Ferrata de Sorrosal y de Los Duendes
Ferratas de Sorrosal y de Los Duendes
Es uno de los caramelos de Aragón, si hablamos de ferratas, y había que hacerla. Desde que existe la sección no se había hecho (excepto en la multiactividad del año pasado) como actividad planificada dentro de dicha sección. Esta vez el plan era hacer la ferrata de la Cascada de Sorrosal (K3), y su hermana pequeña, la ferrata de los Duendes de Sorrosal (K1), que se encuentra al lado.
Atacamos primero la grande, ya que se preveía gente y calor conforme avanzara la mañana, como así fue. Nada más cruzar la pasarela que te pone a pie de los hierros, tuvimos que parar antes incluso de preparar los disipadores, ya que un gran grupo delante nuestro parecía tomarse la progresión con cierta tranquilidad.
Tras prolongar esa espera prudentemente para no volver a tener que parar ya en el recorrido, empezamos a subir. Doce ferreteros entre monitores y participantes que, sin ninguna dificultad fuimos cogiendo altura, a la vez que maravillándonos una vez más (casi todos la habíamos hecho ya en ocasiones anteriores) por el espectáculo de la caída de agua y la poza intermedia.
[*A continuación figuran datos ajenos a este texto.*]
Lemma respond_get_preference (request : IntentRequest) (sw : SkillWorld) :
  ∃ r, respond (handle_get_preference request) sw = Responded (Spoken r) sw
       ∧ shouldEndSession r = false.
Proof.
  unfold respond, handle_get_preference, bind, load_user_preferences.
  destruct sw as [w ms]. simpl.
  destruct (prefs_table w !! _); by eexists.
Qed.

Lemma respond_set_preference (request : IntentRequest) (sw : SkillWorld) :
  ∃ r w',
    respond (handle_set_preference request) sw
    = Responded (Spoken r) (mkSkillWorld w' (sk_metrics sw))
    ∧ shouldEndSession r = false
    ∧ feed_table w' = feed_table (sk_world sw)
    ∧ llm_calls w' = llm_calls (sk_world sw)
    ∧ notifications w' = notifications (sk_world sw)
    ∧ posted w' = posted (sk_world sw).
Proof.
  unfold respond, handle_set_preference, bind, utcnow, prefs_put_item.
  simpl. by do 2 eexists.
Qed.

Lemma put_custom_metric_effect (metric_name : string) (value : Z)
    (sw : SkillWorld) :
  sk_world (put_custom_metric metric_name value sw)
  = with_ticks (S (ticks (sk_world sw))) (sk_world sw)
  ∧ sk_metrics (put_custom_metric metric_name value sw)
    = sk_metrics sw ++ [(metric_name, clock (ticks (sk_world sw)), value)].
Proof. done. Qed.

(** The answer and the world of the skill after an event. *)
Lemma skill_lambda_handler_outcome (event : option SkillRequest)
    (sw : SkillWorld) :
  ∃ (r : SkillResponse) (sw' : SkillWorld),
    skill_lambda_handler event sw = Responded r sw'
    ∧ (feed_table (sk_world sw') = feed_table (sk_world sw)
       ∧ llm_calls (sk_world sw') = llm_calls (sk_world sw)
       ∧ notifications (sk_world sw') = notifications (sk_world sw)
       ∧ posted (sk_world sw') = posted (sk_world sw))
    ∧ ((∀ request, event ≠ Some (IntentRequestOf "SetPreferenceIntent" request)) →
       prefs_table (sk_world sw') = prefs_table (sk_world sw))
    ∧ sk_metrics sw'
      = sk_metrics sw
        ++ ("SkillInvocationCount", clock (ticks (sk_world sw)), 1)
           :: match event with
              | Some (IntentRequestOf intent_name _) =>
                  [(intent_name +:+ "Count",
                    clock (S (ticks (sk_world sw))), 1)]
              | _ => []
              end
    ∧ (ends_session r = true
       ↔ ∃ request, event = Some (IntentRequestOf "PlayAudioIntent" request))
    ∧ (∀ intent_name request,
         event = Some (IntentRequestOf intent_name request) →
         intent_name ∉ ["GetLatestUpdatesIntent"; "SetPreferenceIntent";
                        "GetPreferenceIntent"; "PlayAudioIntent"] →
         r = Spoken (build_plaintext_response "I don't know that intent.")).
Proof.
  unfold skill_lambda_handler.
  destruct (put_custom_metric_effect "SkillInvocationCount" 1 sw) as [Hw1 Hm1].
  set (sw1 := put_custom_metric "SkillInvocationCount" 1 sw) in *.
  destruct event as [[|name request|]|].
  1,3,4: do 2 eexists; split; [reflexivity|]; rewrite Hw1, Hm1;
    (split; [done|]); (split; [done|]); (split; [done|]);
    (split; [by split; [|intros [? [=]]]|]); by intros ?? [=].
  unfold on_intent.
  destruct (put_custom_metric_effect (name +:+ "Count") 1 sw1) as [Hw2 Hm2].
  set (sw2 := put_custom_metric (name +:+ "Count") 1 sw1) in *.
  assert (sk_metrics sw2
          = sk_metrics sw
            ++ [("SkillInvocationCount", clock (ticks (sk_world sw)), 1);
                (name +:+ "Count", clock (S (ticks (sk_world sw))), 1)]) as Hm.
  { rewrite Hm2, Hm1, Hw1, <- app_assoc. done. }
  assert (feed_table (sk_world sw2) = feed_table (sk_world sw)
          ∧ llm_calls (sk_world sw2) = llm_calls (sk_world sw)
          ∧ notifications (sk_world sw2) = notifications (sk_world sw)
          ∧ posted (sk_world sw2) = posted (sk_world sw)
          ∧ prefs_table (sk_world sw2) = prefs_table (sk_world sw))
    as (Hf & Hl & Hn & Hp & Hprefs) by (by rewrite Hw2, Hw1).
  destruct (String.eqb_spec name "GetLatestUpdatesIntent") as [->|Hne1].
  { destruct (respond_get_latest_updates request sw2) as (r & -> & Hend).
    exists (Spoken r), sw2. split; [done|]. split; [done|]. split; [done|].
    split; [done|]. split.
    - simpl. rewrite Hend. split; [done|]. by intros [? [=]].
    - intros ?? [= <- <-] Hnot. destruct Hnot. by left. }
  destruct (String.eqb_spec name "SetPreferenceIntent") as [->|Hne2].
  { destruct (respond_set_preference request sw2)
      as (r & w' & -> & Hend & Hf' & Hl' & Hn' & Hp').
    do 2 eexists. split; [reflexivity|]. simpl.
    split; [by rewrite Hf', Hl', Hn', Hp'|]. split.
    { intros Hnot. by destruct (Hnot request). }
    split; [done|]. split.
    - rewrite Hend. split; [done|]. by intros [? [=]].
    - intros ?? [= <- <-] Hnot. destruct Hnot. right. by left. }
  destruct (String.eqb_spec name "GetPreferenceIntent") as [->|Hne3].
  { destruct (respond_get_preference request sw2) as (r & -> & Hend).
    exists (Spoken r), sw2. split; [done|]. split; [done|]. split; [done|].
    split; [done|]. split.
    - simpl. rewrite Hend. split; [done|]. by intros [? [=]].
    - intros ?? [= <- <-] Hnot. destruct Hnot. do 2 right. by left. }
  destruct (String.eqb_spec name "PlayAudioIntent") as [->|Hne4].
  { exists handle_play_audio, sw2. split; [done|]. split; [done|].
    split; [done|]. split; [done|]. split.
    - split; [by exists request|done].
    - intros ?? [= <- <-] Hnot. destruct Hnot. do 3 right. by left. }
  do 2 eexists. split; [reflexivity|]. split; [done|]. split; [done|].
  split; [done|]. split; [|done].
  split; [done|]. intros [? [= ? ?]]. congruence.
Qed.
Una escalera en tramos en vez de grapas, nos sitúa a la entrada de la cueva artificial por donde bajaba buen caudal de agua. Armados con nuestros frontales, y usando las presas de escalada que se hallan dispuestas por las paredes de la gruta, fuimos progresando uno tras otro hasta desembocar en la guinda del pastel: el precioso cañón por el que bajan las aguas que enseguida se precipitarán cascada abajo, en busca del río Ara a su paso por la localidad de Broto.
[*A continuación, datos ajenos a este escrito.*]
Lemma set_delete_lookup (s : js_set) h j :
  set_delete s h !! j = (λ e, if decide (e = Some h) then None else e) <$> s !! j.
Proof. unfold set_delete. by rewrite list_lookup_fmap. Qed.

Lemma off_entry ev h sh a j h' :
  entry (off ev h sh) a j = Some (Some h') → entry sh a j = Some (Some h').
Proof.
  unfold entry. destruct (off_sets ev h sh) as [->|(a0&_&->)]; [done|].
  destruct (decide (a = a0)) as [->|Hne].
  - rewrite list_lookup_alter_eq. destruct (sets sh !! a0) as [s|]; simpl; [|done].
    rewrite set_delete_lookup. destruct (s !! j) as [e|]; simpl; [|done].
    case_decide; [done|]. by intros [= ->].
  - by rewrite list_lookup_alter_ne.
Qed.

Lemma off_entry_keep ev h sh a j h' :
  h' ≠ h → entry sh a j = Some (Some h') → entry (off ev h sh) a j = Some (Some h').
Proof.
  intros Hne. unfold entry. destruct (off_sets ev h sh) as [->|(a0&_&->)]; [done|].
  destruct (decide (a = a0)) as [->|Hna].
  - rewrite list_lookup_alter_eq. destruct (sets sh !! a0) as [s|]; simpl; [|done].
    rewrite set_delete_lookup. intros ->. simpl. rewrite decide_False; [done|].
    by intros [= ->].
  - by rewrite list_lookup_alter_ne.
Qed.

Lemma off_events ev h sh : events (off ev h sh) ⊆ events sh.
Proof.
  unfold off. destruct (events sh !! ev) as [a|]; [|done].
  case_decide; [|done]. apply delete_subseteq.
Qed.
Una vez comprobado que toda la tropa había atravesado las tripas de la montaña sin incidentes, continuamos avanzando, encontrándonos (oh, sorpresa…) con cinco compañeros del club, que estaban bajando el barranco. Ellos para abajo, nosotros para arriba.
Tras los saludos de rigor y los recíprocos deseos que todo vaya bien, continuamos hacia arriba hasta llegar al descansillo que hay al inicio de la última cascada que veríamos en nuestro recorrido. Punto típico y tópico para la foto de grupo, reponer agua y alguna proteína quien más y quien menos, y continuamos la progresión ya menos interesante pero no por demérito sino por la belleza que dejábamos atrás.
Unos veinte minutos después llegábamos al punto final de la vía, un bosque de pinos donde aprovechamos para descansar e hidratarnos de nuevo, antes de comenzar el retorno.
De vuelta en el pueblo, el grupo se enfrentó a un motín tras el cual una parte de los integrantes se fueron a bañar a una refrescante poza por la zona (que ya teníamos previsto en el plan), y el resto fuimos a dar cumplida cuenta de la K1 que ya nos esperaba. Una ferrata que no iríamos a hacer de propio, pero que estando allí mismo es un juguete de vía, por sus equipamientos, diversidad de agarres de progresión, y sombra que se agradecía, ya que el mediodía ya se nos había echado encima.
Una vez terminado el juguete y cumplido con el refrigerio correspondiente en el bar, nos encaminamos a la poza, para el reencuentro con los amotinados y posterior reconocimiento y felicitación por la estupenda jornada que habíamos compartido.